═══ RECORDS SHOWN
(* ===== verification/OpampTokens.v ===== *)
(** * Managed OpAMP tokens

    Generation and parsing of the bearer value (internal/opampauth/token.go) and
    the tables behind it (internal/store/opamp_tokens.go). A transaction works on
    a copy of the database that replaces it at commit; any statement may fail,
    and a failed commit may or may not have been applied. The CHECK constraints
    of the schema are parameters. *)

From S2P Require Import Prelude GoString AuditOutbox Sha256.
Import AuditOutbox Sha256.

Module OpampTokens.

Definition dot : Ascii.ascii := Ascii.ascii_of_N 46.

(** ** Bearer values *)

Definition tokenPrefix : string := "ompt_".
Definition secretLength : nat := 32.
Definition encodedSecretSize : nat := 43.

(* src/internal/opampauth/token.go:23-27 GeneratedToken *)
Record GeneratedToken := mkGenerated {
  gt_ID : string; gt_Value : string; gt_SecretHash : list N
}.

Section Auth.
Context {uuid : UuidLib}.

(** [secret] are the bytes read from crypto/rand, [id] the text of the random
    UUID; [None] is an error of the source. *)
(* src/internal/opampauth/token.go:30-47 Generate *)
Definition Generate (secret : option (list N)) (id : option string) : option GeneratedToken :=
  secret ← secret;
  id ← id;
  let value := tokenPrefix +:+ id +:+ "." +:+ b64_encode secret in
  Some (mkGenerated id value (Sum256 (str_bytes value))).

(* src/internal/opampauth/token.go:50-74 ParseAndHash *)
Definition ParseAndHash (value : string) : option (string * list N) :=
  if negb (HasPrefix value tokenPrefix) then None
  else
    match Split (TrimPrefix value tokenPrefix) dot with
    | [p0; p1] =>
        match uuid_parse p0 with
        | None => None
        | Some parsed =>
            if p0 <>s parsed then None
            else if negb (Nat.eqb (String.length p1) encodedSecretSize) then None
            else
              match b64_decode p1 with
              | None => None
              | Some secret =>
                  if negb (Nat.eqb (length secret) secretLength) || (b64_encode secret <>s p1)
                  then None
                  else Some (parsed, Sum256 (str_bytes value))
              end
        end
    | _ => None
    end.

(** ** Tables *)

(** A row of [opamp_tokens], under its id. *)
Record token_row := mkTokenRow {
  tr_name : string; tr_description : string; tr_team : string; tr_environment : string;
  tr_secret_hash : list N; tr_created_at : Time; tr_created_by : string;
  tr_expires_at : option Time; tr_last_used_at : option Time; tr_revoked_at : option Time;
  tr_revoked_by : option string
}.

Record db := mkDB { tokens : gmap string token_row; events : outbox }.

(** What may go wrong in a transaction: [BeginTx], the n-th statement, commit. *)
Record faults := mkFaults { f_begin : bool; f_stmt : nat -> bool; f_commit : io }.

(** [tx.Commit()]. *)
Definition commit {A} (f : faults) (d d' : db) (a : A) : db * result A :=
  match f_commit f with
  | IoOk => (d', Ok a)
  | IoFail applied => (if applied then d' else d, Err "commit outcome unknown")
  end.

(* src/pkg/models/opamp_token.go:16-29 OpAMPToken *)
Record OpAMPToken := mkToken {
  ot_ID : string; ot_Name : string; ot_Description : string; ot_Team : string;
  ot_Environment : string; ot_CreatedAt : ltime; ot_CreatedBy : string;
  ot_ExpiresAt : option ltime; ot_LastUsedAt : option ltime; ot_RevokedAt : option ltime;
  ot_RevokedBy : string; ot_Status : string
}.

(* src/pkg/models/opamp_token.go:32-35 OpAMPTokenCredential *)
Record OpAMPTokenCredential := mkCredential { oc_Token : OpAMPToken; oc_SecretHash : list N }.

(* src/pkg/models/opamp_token.go:38-41 OpAMPTokenPrincipal *)
Record OpAMPTokenPrincipal := mkPrincipal { op_ID : string; op_ExpiresAt : option Time }.

Definition OpAMPTokenActive : string := "active".
Definition OpAMPTokenExpired : string := "expired".
Definition OpAMPTokenRevoked : string := "revoked".

Definition is_set {A} (o : option A) : bool := match o with Some _ => true | None => false end.

(** Schema constraints. *)
Variables (token_checks : string -> token_row -> bool) (event_checks : AuditEvent -> bool).

(* src/internal/store/opamp_tokens.go:278-281 isCanonicalOpAMPTokenID *)
Definition isCanonicalOpAMPTokenID (id : string) : bool :=
  match uuid_parse id with Some s => id =s s | None => false end.

(* src/internal/store/opamp_tokens.go:292-298 nullableTimeUTC *)
Definition nullableTimeUTC (value : option Time) : option ltime := (fun t => mkLtime t true) <$> value.

(* src/internal/store/opamp_tokens.go:19-66 CreateOpAMPToken *)
Definition CreateOpAMPToken (d : db) (f : faults) (credential : OpAMPTokenCredential)
  (event : AuditEvent) : db * result unit :=
  let token := oc_Token credential in
  let fail msg := (d, Err ("create OpAMP token: " +:+ msg)) in
  if negb (isCanonicalOpAMPTokenID (ot_ID token)) then fail "token ID must be a canonical UUID"
  else match validateUTCTime "created_at" (ot_CreatedAt token) with
  | Some e => fail e
  | None =>
  match validateTokenAuditEvent event "opamp.token.create" (ot_ID token) (ot_CreatedBy token)
          (ot_CreatedAt token) with
  | Some e => fail ("invalid audit event: " +:+ e)
  | None =>
  match ot_ExpiresAt token ≫= validateUTCTime "expires_at" with
  | Some e => fail e
  | None =>
  if is_set (ot_LastUsedAt token) || is_set (ot_RevokedAt token) || (ot_RevokedBy token <>s "")
  then fail "new token must not contain usage or revocation state"
  else if f_begin f then fail "begin"
  else
    let row := mkTokenRow (ot_Name token) (ot_Description token) (ot_Team token)
                 (ot_Environment token) (oc_SecretHash credential) (lt (ot_CreatedAt token))
                 (ot_CreatedBy token) (lt <$> ot_ExpiresAt token) None None None in
    if f_stmt f 0 || is_set (tokens d !! ot_ID token) || negb (token_checks (ot_ID token) row)
    then fail "insert token"
    else
      let d1 := mkDB (<[ot_ID token := row]> (tokens d)) (events d) in
      if f_stmt f 1 then fail "insert audit outbox event"
      else match insertAuditOutboxEvent event_checks (events d1) event with
      | Err e => fail e
      | Ok o => commit f d (mkDB (tokens d1) o) tt
      end
  end end end.

(* src/internal/store/opamp_tokens.go:130-146 populateOpAMPTokenState *)
Definition populateOpAMPTokenState (id : string) (r : token_row) (now : Time) : OpAMPToken :=
  let status :=
    if is_set (tr_revoked_at r) then OpAMPTokenRevoked
    else match tr_expires_at r with
         | Some e => if negb (After e now) then OpAMPTokenExpired else OpAMPTokenActive
         | None => OpAMPTokenActive
         end in
  mkToken id (tr_name r) (tr_description r) (tr_team r) (tr_environment r)
    (mkLtime (tr_created_at r) true) (tr_created_by r) (nullableTimeUTC (tr_expires_at r))
    (nullableTimeUTC (tr_last_used_at r)) (nullableTimeUTC (tr_revoked_at r))
    (default "" (tr_revoked_by r)) status.

(** The row after [SET revoked_at = $1, revoked_by = $2]. *)
Definition revoke_row (r : token_row) (now : Time) (by_ : string) : token_row :=
  mkTokenRow (tr_name r) (tr_description r) (tr_team r) (tr_environment r) (tr_secret_hash r)
    (tr_created_at r) (tr_created_by r) (tr_expires_at r) (tr_last_used_at r) (Some now) (Some by_).

(* src/internal/store/opamp_tokens.go:69-128 RevokeOpAMPToken *)
Definition RevokeOpAMPToken (d : db) (f : faults) (id revokedBy : string) (now : ltime)
  (event : AuditEvent) : db * result (OpAMPToken * bool) :=
  let fail msg := (d, Err ("revoke OpAMP token: " +:+ msg)) in
  if negb (isCanonicalOpAMPTokenID id) then (d, Err "OpAMP token not found")
  else match validateUTCTime "revoked_at" now with
  | Some e => fail e
  | None =>
  match validateTokenAuditEvent event "opamp.token.revoke" id revokedBy now with
  | Some e => fail ("invalid audit event: " +:+ e)
  | None =>
  if f_begin f then fail "begin"
  else if f_stmt f 0 then fail "lock token"
  else match tokens d !! id with
  | None => (d, Err "OpAMP token not found")
  | Some r =>
  let token := populateOpAMPTokenState id r (lt now) in
  if is_set (ot_RevokedAt token) then (d, Ok (token, false))
  else
    let row := revoke_row r (lt now) revokedBy in
    if f_stmt f 1 || negb (token_checks id row) then fail "update token"
    else if f_stmt f 2 then fail "insert audit outbox event"
    else match insertAuditOutboxEvent event_checks (events d) event with
    | Err e => fail e
    | Ok o =>
        commit f d (mkDB (<[id := row]> (tokens d)) o)
          (mkToken (ot_ID token) (ot_Name token) (ot_Description token) (ot_Team token)
             (ot_Environment token) (ot_CreatedAt token) (ot_CreatedBy token) (ot_ExpiresAt token)
             (ot_LastUsedAt token) (Some (UTC now)) revokedBy OpAMPTokenRevoked, true)
    end
  end end end.

(** [ORDER BY created_at DESC, id]. *)
Definition list_less (a b : string * token_row) : bool :=
  Z.ltb (tr_created_at b.2) (tr_created_at a.2) ||
  (Z.eqb (tr_created_at a.2) (tr_created_at b.2) && (a.1 <s b.1)).

(* src/internal/store/opamp_tokens.go:149-194 ListOpAMPTokens *)
Definition ListOpAMPTokens (d : db) (query_fails : bool) (now : Time) : result (list OpAMPToken) :=
  if query_fails then Err "list OpAMP tokens"
  else Ok (map (fun kv => populateOpAMPTokenState kv.1 kv.2 now)
             (sort_by list_less (map_to_list (tokens d)))).

(* src/internal/store/opamp_tokens.go:283-290 dummyOpAMPTokenDigest *)
Definition dummyOpAMPTokenDigest : list N :=
  [0x9f; 0xd4; 0x17; 0xe6; 0x4e; 0x98; 0xa8; 0xce; 0x90; 0x2d; 0x43; 0x60; 0x78; 0x25; 0xf1; 0xe7;
   0x3a; 0x22; 0xb4; 0x1b; 0xa5; 0x12; 0xeb; 0x2c; 0x81; 0x21; 0xee; 0x47; 0x69; 0x2a; 0x34; 0xf8]%N.

Definition ErrInvalidOpAMPToken : string := "invalid OpAMP token".

(* src/internal/store/opamp_tokens.go:197-231 ValidateOpAMPToken *)
Definition ValidateOpAMPToken (d : db) (query_fails : bool) (id : string) (presentedHash : list N)
  (now : Time) : result OpAMPTokenPrincipal :=
  if negb (isCanonicalOpAMPTokenID id) then Err ErrInvalidOpAMPToken
  else if query_fails then Err "validate OpAMP token: failed"
  else
    let row := tokens d !! id in
    let found := is_set row in
    if found && negb (Nat.eqb (length (default [] (tr_secret_hash <$> row)))
                        (length dummyOpAMPTokenDigest))
    then Err "validate OpAMP token: stored digest has invalid length"
    else
      let comparisonDigest := default dummyOpAMPTokenDigest (tr_secret_hash <$> row) in
      let hashMatches := bool_decide (presentedHash = comparisonDigest) in
      let revoked := is_set (row ≫= tr_revoked_at) in
      let expiresAt := row ≫= tr_expires_at in
      let expired := match expiresAt with Some e => negb (After e now) | None => false end in
      if negb found || negb hashMatches || revoked || expired then Err ErrInvalidOpAMPToken
      else Ok (mkPrincipal id expiresAt).

Definition opAMPTokenActivityWindow : Duration := (30 * Second)%Z.

Definition use_row (r : token_row) (now : Time) : token_row :=
  mkTokenRow (tr_name r) (tr_description r) (tr_team r) (tr_environment r) (tr_secret_hash r)
    (tr_created_at r) (tr_created_by r) (tr_expires_at r) (Some now) (tr_revoked_at r)
    (tr_revoked_by r).

(* src/internal/store/opamp_tokens.go:234-276 MarkOpAMPTokenUsed *)
Definition MarkOpAMPTokenUsed (d : db) (f : faults) (id : string) (now : Time) : db * result unit :=
  let fail msg := (d, Err ("mark OpAMP token used: " +:+ msg)) in
  if negb (isCanonicalOpAMPTokenID id) then (d, Err ErrInvalidOpAMPToken)
  else if f_begin f then fail "begin"
  else if f_stmt f 0 then fail "lock token"
  else match tokens d !! id with
  | None => (d, Err ErrInvalidOpAMPToken)
  | Some r =>
      if is_set (tr_revoked_at r) ||
         match tr_expires_at r with Some e => Z.leb e now | None => false end
      then (d, Err ErrInvalidOpAMPToken)
      else
        if match tr_last_used_at r with
           | None => true
           | Some t => negb (After t (Add now (- opAMPTokenActivityWindow)))
           end
        then if f_stmt f 1 || negb (token_checks id (use_row r now)) then fail "update activity"
             else commit f d (mkDB (<[id := use_row r now]> (tokens d)) (events d)) tt
        else commit f d d tt
  end.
══════
The response must consist of the lines above, from the first one through the line containing "a copy of the", reproduced exactly.

* ANSWER TO THE PROBLEM
(* ===== verification/OpampTokens.v ===== *)
(** * Managed OpAMP tokens

    Generation and parsing of the bearer value (internal/opampauth/token.go) and
    the tables behind it (internal/store/opamp_tokens.go). A transaction works on
    a copy of the database that replaces it at commit; any statement may fail,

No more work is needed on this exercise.